Every line from the first one in the listing down to the line with "ASCII operations act" should be restated word for word.
^^^^^^^^
(* ===== verification/RustStr.v ===== *)
(** * Rust string operations

    A Rust [&str] is its UTF-8 encoding, a [string] of bytes: [str::len] is [String.length] and
    ASCII operations act byte-wise.  [str::trim] and [split_whitespace] use the Unicode
    [White_Space] property; [ws_chars] lists the UTF-8 encodings of its code points, and UTF-8 is
    self-synchronising, so matching an encoding at a byte position matches the character.
    [str::to_lowercase] is table driven; it is the class [Unicode] with its documented ASCII law. *)

From S2P Require Import Prelude.
From Stdlib Require Export Ascii.

#[global] Arguments String.append !_ _ /.

Abbreviation str_len := String.length.

(** ** Characters *)

Definition code (c : ascii) : N := N_of_ascii c.
Definition byte (n : N) : ascii := ascii_of_N n.
Definition between (lo hi : N) (c : ascii) : bool := (lo <=? code c)%N && (code c <=? hi)%N.
Definition is_ascii_upper : ascii -> bool := between 65 90.
Definition is_ascii_lower : ascii -> bool := between 97 122.
Definition is_ascii_digit : ascii -> bool := between 48 57.
Definition is_ascii_alphanumeric (c : ascii) : bool :=
  is_ascii_upper c || is_ascii_lower c || is_ascii_digit c.
(** Visible ASCII: every byte that is neither a control, a space nor non-ASCII. *)
Definition is_graphic : ascii -> bool := between 33 126.
Definition is_ascii_char (c : ascii) : bool := (code c <? 128)%N.
Definition lower_char (c : ascii) : ascii := if is_ascii_upper c then byte (code c + 32) else c.

Lemma lower_char_idem c : lower_char (lower_char c) = lower_char c.
Proof. destruct c as [[] [] [] [] [] [] [] []]; reflexivity. Qed.
Lemma lower_char_graphic c : is_graphic (lower_char c) = is_graphic c.
Proof. destruct c as [[] [] [] [] [] [] [] []]; reflexivity. Qed.
Lemma lower_char_ascii c : is_ascii_char (lower_char c) = is_ascii_char c.
Proof. destruct c as [[] [] [] [] [] [] [] []]; reflexivity. Qed.
Lemma lower_char_dot c : lower_char c = "."%char <-> c = "."%char.
Proof. destruct c as [[] [] [] [] [] [] [] []]; split; intros H; (reflexivity || discriminate H). Qed.

(** ** Predicates on every character *)

Fixpoint str_forall (p : ascii -> bool) (s : string) : bool :=
  match s with "" => true | String a s' => p a && str_forall p s' end.

Fixpoint map_str (f : ascii -> ascii) (s : string) : string :=
  match s with "" => "" | String a s' => String (f a) (map_str f s') end.

Definition is_empty (s : string) : bool := match s with "" => true | _ => false end.
Definition to_ascii_lowercase (s : string) : string := map_str lower_char s.
Definition eq_ignore_ascii_case (a b : string) : bool :=
  bool_decide (to_ascii_lowercase a = to_ascii_lowercase b).
Abbreviation graphic := (str_forall is_graphic).
Abbreviation is_ascii := (str_forall is_ascii_char).

(** [str::to_lowercase]. *)
Class Unicode := {
  to_lowercase : string -> string;
  to_lowercase_ascii s : is_ascii s = true -> to_lowercase s = to_ascii_lowercase s
}.

(** ** Prefixes, suffixes, search *)

Fixpoint strip_prefix (p s : string) : option string :=
  match p, s with
  | "", _ => Some s
  | String a p', String b s' => if decide (a = b) then strip_prefix p' s' else None
  | String _ _, "" => None
  end.
Definition starts_with (p s : string) : bool := bool_decide (is_Some (strip_prefix p s)).

Fixpoint ends_with (suf s : string) : bool :=
  bool_decide (s = suf) || match s with "" => false | String _ s' => ends_with suf s' end.

Fixpoint contains (needle s : string) : bool :=
  starts_with needle s || match s with "" => false | String _ s' => contains needle s' end.

(** [s.find(c)] with [s[..i]]: the part before the first [c]. *)
Fixpoint before_char (c : ascii) (s : string) : option string :=
  match s with
  | "" => None
  | String a s' => if decide (a = c) then Some "" else String a <$> before_char c s'
  end.

Fixpoint split_once (pat s : string) : option (string * string) :=
  match strip_prefix pat s with
  | Some r => Some ("", r)
  | None =>
      match s with
      | "" => None
      | String a s' => (fun lr => (String a lr.1, lr.2)) <$> split_once pat s'
      end
  end.

Fixpoint rsplit_once (c : ascii) (s : string) : option (string * string) :=
  match s with
  | "" => None
  | String a s' =>
      match rsplit_once c s' with
      | Some (l, r) => Some (String a l, r)
      | None => if decide (a = c) then Some ("", s') else None
      end
  end.

(** ** Splitting and joining *)

(** [s.split(pred)]: the list is never empty. *)
Fixpoint split_on (p : ascii -> bool) (s : string) : list string :=
  match s with
  | "" => [""]
  | String a s' =>
      if p a then "" :: split_on p s'
      else match split_on p s' with
           | [] => [String a ""]
           | h :: t => String a h :: t
           end
  end.
Definition is_char (c a : ascii) : bool := bool_decide (a = c).
Definition split_char (c : ascii) : string -> list string := split_on (is_char c).

(** [s.split(pat)] with a string pattern. *)
Fixpoint split_str_fuel (n : nat) (pat s : string) : list string :=
  match n with
  | O => [s]
  | S n' =>
      match split_once pat s with
      | None => [s]
      | Some (l, r) => l :: split_str_fuel n' pat r
      end
  end.
Definition split_str (pat s : string) : list string := split_str_fuel (S (str_len s)) pat s.

Fixpoint join (sep : string) (l : list string) : string :=
  match l with
  | [] => ""
  | [x] => x
  | x :: l' => x +:+ sep +:+ join sep l'
  end.

Definition LF : ascii := byte 10.
Definition CR : ascii := byte 13.
Definition CRLF : string := String CR (String LF "").

Fixpoint strip_cr (s : string) : string :=
  match s with
  | "" => ""
  | String a "" => if decide (a = CR) then "" else s
  | String a s' => String a (strip_cr s')
  end.
Fixpoint lines_of (parts : list string) : list string :=
  match parts with
  | [] => []
  | [l] => if is_empty l then [] else [l]
  | p :: ps => strip_cr p :: lines_of ps
  end.
(** [str::lines]. *)
Definition lines (s : string) : list string := lines_of (split_char LF s).

(** ** White space *)

Definition bytes (l : list N) : string := String.string_of_list_ascii (byte <$> l).
Definition ws_chars : list string := bytes <$>
  [[9]; [10]; [11]; [12]; [13]; [32]; [194; 133]; [194; 160]; [225; 154; 128];
   [226; 128; 128]; [226; 128; 129]; [226; 128; 130]; [226; 128; 131]; [226; 128; 132];
   [226; 128; 133]; [226; 128; 134]; [226; 128; 135]; [226; 128; 136]; [226; 128; 137];
   [226; 128; 138]; [226; 128; 168]; [226; 128; 169]; [226; 128; 175]; [226; 129; 159];
   [227; 128; 128]]%N.

Definition is_ws (s : string) : bool := bool_decide (s ∈ ws_chars).
Fixpoint strip_any (pats : list string) (s : string) : option string :=
  match pats with
  | [] => None
  | p :: ps => match strip_prefix p s with Some r => Some r | None => strip_any ps s end
  end.
Definition strip_ws : string -> option string := strip_any ws_chars.

Fixpoint trim_start_fuel (n : nat) (s : string) : string :=
  match n with
  | O => s
  | S n' => match strip_ws s with Some r => trim_start_fuel n' r | None => s end
  end.
Definition trim_start (s : string) : string := trim_start_fuel (str_len s) s.
Fixpoint trim_end (s : string) : string :=
  match s with
  | "" => ""
  | String a s' => let r := trim_end s' in if is_ws (String a r) then "" else String a r
  end.
Definition trim (s : string) : string := trim_end (trim_start s).
Definition account_violation (others : list ServiceAccount) (a : ServiceAccount) : option string :=
  if negb (bool_decide (sa_status a ∈ STATUSES)) then Some "iam_service_accounts_status_check"
  else if any (fun o => bool_decide (sa_id o = sa_id a)) others then Some "iam_service_accounts_pkey"
  else if any (fun o => bool_decide (sa_name o = sa_name a)) others then Some "iam_service_accounts_name_key"
  else None.

Definition get_service_account (id : Uuid) : IamM ServiceAccount :=
  a ← iam_fetch (fun _ t => find_first (is_account id) (it_service_accounts t)); found "service_account" a.

(** The transaction that replaces the roles of an account. *)
Definition insert_account_role (id role_id : Uuid) : IM string unit :=
  map_error (fun _ => DB_ERROR) (checked (fun _ t =>
    if bool_decide ((id, role_id) ∈ it_service_account_roles t) then Err "iam_service_account_roles_pkey"
    else if account_exists id t && role_exists role_id t
    then Ok (tt, set_service_account_roles (it_service_account_roles t ++ [(id, role_id)]) t)
    else Err "iam_service_account_roles_fkey")).
Definition replace_service_account_roles (id : Uuid) (roles : list string) : IamM unit :=
  role_ids ← role_ids_by_name roles;
  iam_transaction (
    _ ← update (fun _ t => set_service_account_roles
          (drop_where (fun sr => bool_decide (sr.1 = id)) (it_service_account_roles t)) t);
    each (insert_account_role id) role_ids).

Definition expiry_or_default (o : option Z) : IamM Z :=
  match o with Some t => mret t | None => default_service_account_expiry end.

Definition create_service_account (p : CreateServiceAccountRequest) : IamM (ServiceAccount * string) :=
  if is_empty (trim (ca_name p)) then fail (Validation "name required")
  else
    token ← generate_token;
    hash ← hash_token token;
    expires_at ← expiry_or_default (ca_expires_at p);
    id ← new_v4;
    record ← iam_insert (fun now t =>
      let a := {| sa_id := id; sa_name := trim (ca_name p); sa_description := ca_description p;
                  sa_status := default "active" (ca_status p); sa_token_hash := hash; sa_token_hint := Some (token_hint token);
                  sa_created_at := now; sa_last_rotated_at := Some now; sa_expires_at := Some expires_at |} in
      match account_violation (it_service_accounts t) a with
      | Some c => Err c
      | None => Ok (a, set_service_accounts (it_service_accounts t ++ [a]) t)
      end);
    _ ← (if decide (ca_roles p = []) then mret tt else replace_service_account_roles (sa_id record) (ca_roles p));
    mret (record, token).

Definition with_token (hash hint : string) (expires_at : Z) (now : Z) (a : ServiceAccount) : ServiceAccount :=
  {| sa_id := sa_id a; sa_name := sa_name a; sa_description := sa_description a; sa_status := sa_status a;
     sa_token_hash := hash; sa_token_hint := Some hint; sa_created_at := sa_created_at a; sa_last_rotated_at := Some now;
     sa_expires_at := Some expires_at |}.
Definition with_account_status (status : string) (a : ServiceAccount) : ServiceAccount :=
  {| sa_id := sa_id a; sa_name := sa_name a; sa_description := sa_description a; sa_status := status;
     sa_token_hash := sa_token_hash a; sa_token_hint := sa_token_hint a; sa_created_at := sa_created_at a;
     sa_last_rotated_at := sa_last_rotated_at a; sa_expires_at := sa_expires_at a |}.
(** [UPDATE iam_service_accounts SET .. WHERE id = $1 RETURNING ..]. *)
Definition change_account (id : Uuid) (f : ServiceAccount -> ServiceAccount) (t : IamTables) : option ServiceAccount * IamTables :=
  (f <$> find_first (is_account id) (it_service_accounts t),
   set_service_accounts (set_where (is_account id) f (it_service_accounts t)) t).

Definition rotate_service_account (id : Uuid) (p : option UpdateServiceAccountRoles) : IamM (ServiceAccount * string) :=
  token ← generate_token;
  hash ← hash_token token;
  expires_at ← expiry_or_default (p ≫= us_expires_at);
  row ← map_error (fun _ => DbError SqlFailure) (sql (fun now => change_account id (with_token hash (token_hint token) expires_at now)));
  record ← found "service_account" row;
  _ ← match p with
      | Some u => if decide (us_roles u = []) then mret tt else replace_service_account_roles (sa_id record) (us_roles u)
      | None => mret tt
      end;
  mret (record, token).
Definition disable_service_account (id : Uuid) : IamM unit :=
  row ← map_error (fun _ => DbError SqlFailure) (sql (fun _ => change_account id (with_account_status "disabled")));
  _ ← found "service_account" row;
  mret tt.

Record ServiceAccountPrincipal := { sp_id : Uuid; sp_name : string; sp_access : EffectiveAccess }.

(** The first candidate whose hash the token has. *)
Fixpoint verify_accounts (token : string) (candidates : list ServiceAccount) : IamM (option ServiceAccountPrincipal) :=
  match candidates with
  | [] => mret None
  | a :: candidates' =>
      ok ← verify_hash token (sa_token_hash a);
      if ok : bool then
        access ← effective_permissions_for_service_account (sa_id a);
        mret (Some {| sp_id := sa_id a; sp_name := sa_name a; sp_access := access |})
      else verify_accounts token candidates'
  end.
Definition verify_service_token (token : string) : IamM (option ServiceAccountPrincipal) :=
  candidates ← iam_fetch (fun now t => List.filter (fun a =>
    bool_decide (sa_status a = "active") && bool_decide (sa_token_hint a = Some (token_hint token)) &&
    match sa_expires_at a with Some at_ => bool_decide (now < at_) | None => true end) (it_service_accounts t));
  verify_accounts token candidates.

(** ** Passwords *)

Record LocalAuthenticatedUser := {
  lu_id : Uuid; lu_username : option string; lu_email : string; lu_display_name : option string; lu_access : EffectiveAccess;
  lu_must_change_password : bool; lu_token_version : Z
}.

Definition email_or_username (u : IamUser) : string :=
  match iu_email u with Some e => e | None => default "" (iu_username u) end.
Definition local_user (u : IamUser) (access : EffectiveAccess) (must_change : bool) : LocalAuthenticatedUser :=
  {| lu_id := iu_id u; lu_username := iu_username u; lu_email := email_or_username u; lu_display_name := iu_display_name u;
     lu_access := access; lu_must_change_password := must_change; lu_token_version := iu_token_version u |}.

Definition named (name : string) (u : IamUser) : bool :=
  opt_eq lower_eq (iu_email u) (Some name) || lower_eq (default "" (iu_username u)) name.

(** [UPDATE iam_users .. WHERE id = $1] of columns without constraints. *)
Definition touch_user (id : Uuid) (f : Z -> IamUser -> IamUser) : IamM unit :=
  iam_update (fun now t => set_users (set_where (is_user id) (f now) (it_users t)) t).

Definition authenticate_local_user (username_or_email password : string) (max_failed_attempts lockout_seconds : Z)
    : IamM LocalAuthenticatedUser :=
  row ← iam_fetch (fun _ t => find_first (named (trim username_or_email)) (it_users t));
  u ← of_result (ok_or row InvalidCredentials);
  if negb (bool_decide (iu_status u = "active")) then fail Disabled
  else
    t ← utc_now;
    match iu_locked_until u with
    | Some until => if decide (t < until) then fail (Locked until) else mret tt
    | None => mret tt
    end ;;
    hash ← of_result (ok_or (iu_password_hash u) InvalidCredentials);
    valid ← verify_hash password hash;
    if valid : bool then
      _ ← touch_user (iu_id u) (fun now => with_attempts 0 None (Some now) now);
      access ← effective_permissions_for_user (iu_id u);
      mret (local_user u access (iu_must_change_password u))
    else
      let failed := as_i32 (iu_failed_login_attempts u + 1) in
      t ← utc_now;
      let lock_until := if decide (max_failed_attempts <= failed) then Some (t + Z.max lockout_seconds 1 * 1000) else None in
      _ ← touch_user (iu_id u) (fun now r => with_attempts failed lock_until (iu_last_login_at r) now r);
      fail InvalidCredentials.
Lemma kept_ret {E A} (a : A) : kept I (mret a : M _ _ E A).
Proof. by apply triple_ret. Qed.
Lemma kept_bind {E A B} (m : M IamTables Empty_set E A) (f : A -> M IamTables Empty_set E B) :
  kept I m -> (forall a, kept I (f a)) -> kept I (m ≫= f).
Proof. intros Hm Hf. eapply triple_bind; [exact Hm|exact Hf]. Qed.
Lemma kept_result {E A} (r : result E A) : kept I (of_result r : M IamTables Empty_set E A).
Proof. by apply triple_result. Qed.
Lemma kept_map_error {E F A} (f : E -> F) (m : M IamTables Empty_set E A) : kept I m -> kept I (map_error f m).
Proof. apply triple_map_error. Qed.
Lemma kept_dropped {E F A} (m : M IamTables Empty_set E A) : kept I m -> kept I (dropped m : M _ _ F unit).
Proof. intros H. by eapply triple_dropped; [exact H|]. Qed.
Lemma kept_now {E} : kept I (utc_now : M IamTables Empty_set E Z).
Proof. apply triple_now. Qed.
Lemma kept_v4 {E} : kept I (new_v4 : M IamTables Empty_set E Uuid).
Proof. apply triple_v4. Qed.
Lemma kept_fetch {A} (f : Z -> IamTables -> A) : kept I (fetch f : M IamTables Empty_set string A).
Proof. by apply triple_sql. Qed.
Lemma kept_sql {A} (f : Z -> IamTables -> A * IamTables) :
  (forall now t, I t -> I (f now t).2) -> kept I (sql f : M IamTables Empty_set string A).
Proof. intros H. by apply triple_sql. Qed.
Lemma kept_update f : (forall now t, I t -> I (f now t)) -> kept I (update f : M IamTables Empty_set string unit).
Proof. intros H. by apply (triple_update I f I I). Qed.
Lemma kept_checked {A} (f : Z -> IamTables -> result string (A * IamTables)) :
  (forall now t a t', I t -> f now t = Ok (a, t') -> I t') -> kept I (checked f : M IamTables Empty_set SqlError A).
Proof. intros H. apply triple_checked; [done|exact H]. Qed.
Lemma kept_each {E A} (f : A -> M IamTables Empty_set E unit) l : (forall x, kept I (f x)) -> kept I (each f l).
Proof. intros H. apply triple_each. intros x _. apply H. Qed.
Lemma kept_transaction {A} (m : M IamTables Empty_set string A) : kept I m -> kept I (transaction m).
Proof.
  intros H. apply triple_transaction; [done|]. intros w Hw. specialize (H w Hw). by destruct (m w) as [[] ?].
Qed.
(** What may be done with credentials of a version the user has moved past. *)
Lemma stale_jwt claims v w p w' :
  iam_ok (io_tables w) -> io_tx w = None -> stale (lc_sub claims) v (io_tables w) -> lc_token_version claims <= v ->
  resolve_local_subject claims w <> (Ok p, w').
Proof.
  intros Hok Htx (u & Hu & Hid & Hv) Hle (x & Hxid & Hxv & Hx & _)%resolve_local_run; [|done].
  assert (x = u) as -> by (apply (NoDup_fmap_unique iu_id (it_users (io_tables w))); [apply Hok|done|done|congruence]). lia.
Qed.
Lemma local_user_run id w u w' :
  io_tx w = None -> local_user_for_token id w = (Ok u, w') ->
  exists r, r ∈ it_users (io_tables w) /\ iu_id r = id /\ lu_token_version u = iu_token_version r.
Proof.
  intros Htx H. apply io_bind_Ok in H as (r & w1 & H0 & H). apply map_error_Ok, get_user_run in H0 as [Hr Hi]; [|done].
  destruct (negb _); [done|]. apply io_bind_Ok in H as (access & w2 & H0 & H).
  apply map_error_Ok, user_access_run in H0 as [_ Hi2]; [|by rewrite (idle_tx _ _ Hi)].
  apply io_bind_Ok in H as (version & w3 & H0 & [= <- <-]).
  apply map_error_Ok, version_run in H0 as (r' & Hr' & Hv & _); [|by rewrite (idle_tx _ _ Hi2), (idle_tx _ _ Hi)].
  pose proof (find_user _ _ _ Hr) as [Hin Hid]. rewrite (idle_tables _ _ Hi2), (idle_tables _ _ Hi), Hid, Hr in Hr'.
  injection Hr' as <-. by exists r.
Qed.
Lemma auth_fetch_run {A} (f : Z -> IamTables -> A) w a w' :
  io_tx w = None -> auth_db (fetch f) w = (Ok a, w') -> a = f (io_now w') (io_tables w) /\ idle w w'.
Proof.
  intros Htx H%map_error_Ok. unfold fetch, sql, step in H. destruct (io_faults w) as [|[] fs]; [|done|]; cbn in H; injection H as <- <-;
    unfold sql_now; cbn; rewrite Htx; (split; [done|split; cbn; [done|lia|done]]).
Qed.
(** A session that is renewed belongs to the current version of its user. *)
Lemma rotate_run auth token w tokens w' :
  io_tx w = None -> rotate_refresh_token auth token w = (Ok tokens, w') ->
  exists k r, k ∈ it_refresh_tokens (io_tables w) /\ rk_token_hash k = hash_refresh_token token /\ rk_revoked_at k = None /\
    io_now w < rk_expires_at k /\
    r ∈ it_users (io_tables w) /\ iu_id r = rk_user_id k /\ iu_token_version r = rk_token_version k.
Proof.
  intros Htx H. apply io_bind_Ok in H as (row & w1 & H0 & H). apply auth_fetch_run in H0 as [-> Hi]; [|done].
  apply io_bind_Ok in H as (k & w2 & [Hk%ok_or_Ok ->]%of_result_Ok & H).
  apply find_first_in in Hk as [Hk [Hh%bool_decide_eq_true [Hrev He%bool_decide_eq_true]%andb_true_iff]%andb_true_iff].
  apply io_bind_Ok in H as (u & w2 & H0 & H). apply local_user_run in H0 as (r & Hr & Hid & Hv); [|by rewrite (idle_tx _ _ Hi)].
  rewrite (idle_tables _ _ Hi) in Hr. pose proof (idle_now _ _ Hi).
  destruct (bool_decide (lu_token_version u = _)) eqn:Ev; [apply bool_decide_eq_true in Ev|by apply io_bind_Ok in H as (? & ? & _ & [=])].
  exists k, r. split_and!; try done; [|lia|congruence]. destruct (rk_revoked_at k); [by rewrite bool_decide_eq_true_2 in Hrev|done].
Qed.
Lemma stale_refresh auth token k v w tokens w' :
  iam_ok (io_tables w) -> io_tx w = None -> stale (rk_user_id k) v (io_tables w) ->
  k ∈ it_refresh_tokens (io_tables w) -> rk_token_hash k = hash_refresh_token token -> rk_token_version k <= v ->
  rotate_refresh_token auth token w <> (Ok tokens, w').
Proof.
  intros Hok Htx (u & Hu & Hid & Hv) Hk Hh Hle (k' & r & Hk' & Hh' & _ & _ & Hr & Hrid & Hrv)%rotate_run; [|done].
  assert (k' = k) as -> by (apply (NoDup_fmap_unique rk_token_hash (it_refresh_tokens (io_tables w))); [apply Hok|done|done|congruence]).
  assert (r = u) as -> by (apply (NoDup_fmap_unique iu_id (it_users (io_tables w))); [apply Hok|done|done|congruence]). lia.
Qed.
^^^^^^^^
RESPONSE AREA:
(* ===== verification/RustStr.v ===== *)
(** * Rust string operations

    A Rust [&str] is its UTF-8 encoding, a [string] of bytes: [str::len] is [String.length] and
    ASCII operations act byte-wise.  [str::trim] and [split_whitespace] use the Unicode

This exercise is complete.